(INPUT FOR THIS TASK Opens)

(** C25. What [HttpSession::recvRequest] does with any stream, however the kernel
    cuts it up and whatever the machine does within its buffer. It returns, or it
    fails for one of two reasons: the machine or a callback threw or crashed on a
    buffer of the stream, which leaves [recvRequest] as it is; or the header was
    read and the body it announces is larger than the memory, so that
    [std::bad_alloc] is thrown. If it returns no request, the connection is closed.
    If it returns one, the connection is as it was, nothing was written, and the
    bytes taken from the stream are the header the parser used, then exactly as many
    body bytes as the content length says, then [dropped]: what the buffer held
    beyond the body, the beginning of a pipelined request for instance, is lost. *)
Theorem recvRequest_frames (mem : Memory) (eng : Engine) (cast_u64 : list Z → option Z)
    (buff_size : nat) (st : Stream) :
  within_buffer eng →
  (∃ r st', recvRequest eng cast_u64 buff_size st = Ok (r, st') ∧ framed eng cast_u64 buff_size st r st') ∨
  parser_fails (rp_execute eng) (HttpRequestParser_new eng) (s_in st)
    (recvRequest eng cast_u64 buff_size st) ∨
  (recvRequest eng cast_u64 buff_size st = Throw bad_alloc ∧ too_large eng cast_u64 st).
Proof.
  intros Hbuf. destruct (recvRequest_spec eng cast_u64 buff_size st Hbuf) as
    [(r & st' & E & H & _)|H]; [left; by exists r, st'|by right].
Qed.

(** A gigabyte can be allocated. *)
Definition gigabyte : Memory := 2 ^ 30.

(** A machine whose header is four bytes, a GET with a content length. *)
Definition four_byte_header : Engine :=
  mkEngine bool false
    (λ _ data, Ok (true, [EvMethod data 3; EvField (text "Content-Length") 14 (text "2") 1],
                   4 `min` length data)%nat)
    (λ _, false) id (λ _, false) (λ _, 0) (λ _, false).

(INPUT FOR THIS TASK Closes)

**YOUR INSTRUCTIONS**
Give back the entire listing verbatim.

**OUTPUT OF THE EXERCISE**
(** C25. What [HttpSession::recvRequest] does with any stream, however the kernel
    cuts it up and whatever the machine does within its buffer. It returns, or it
    fails for one of two reasons: the machine or a callback threw or crashed on a
    buffer of the stream, which leaves [recvRequest] as it is; or the header was
    read and the body it announces is larger than the memory, so that
    [std::bad_alloc] is thrown. If it returns no request, the connection is closed.
    If it returns one, the connection is as it was, nothing was written, and the
    bytes taken from the stream are the header the parser used, then exactly as many
    body bytes as the content length says, then [dropped]: what the buffer held
    beyond the body, the beginning of a pipelined request for instance, is lost. *)
Theorem recvRequest_frames (mem : Memory) (eng : Engine) (cast_u64 : list Z → option Z)
    (buff_size : nat) (st : Stream) :
  within_buffer eng →
  (∃ r st', recvRequest eng cast_u64 buff_size st = Ok (r, st') ∧ framed eng cast_u64 buff_size st r st') ∨
  parser_fails (rp_execute eng) (HttpRequestParser_new eng) (s_in st)
    (recvRequest eng cast_u64 buff_size st) ∨
  (recvRequest eng cast_u64 buff_size st = Throw bad_alloc ∧ too_large eng cast_u64 st).
Proof.
  intros Hbuf. destruct (recvRequest_spec eng cast_u64 buff_size st Hbuf) as
    [(r & st' & E & H & _)|H]; [left; by exists r, st'|by right].
Qed.

(** A gigabyte can be allocated. *)
Definition gigabyte : Memory := 2 ^ 30.

(** A machine whose header is four bytes, a GET with a content length. *)
Definition four_byte_header : Engine :=
  mkEngine bool false
    (λ _ data, Ok (true, [EvMethod data 3; EvField (text "Content-Length") 14 (text "2") 1],
                   4 `min` length data)%nat)
    (λ _, false) id (λ _, false) (λ _, 0) (λ _, false).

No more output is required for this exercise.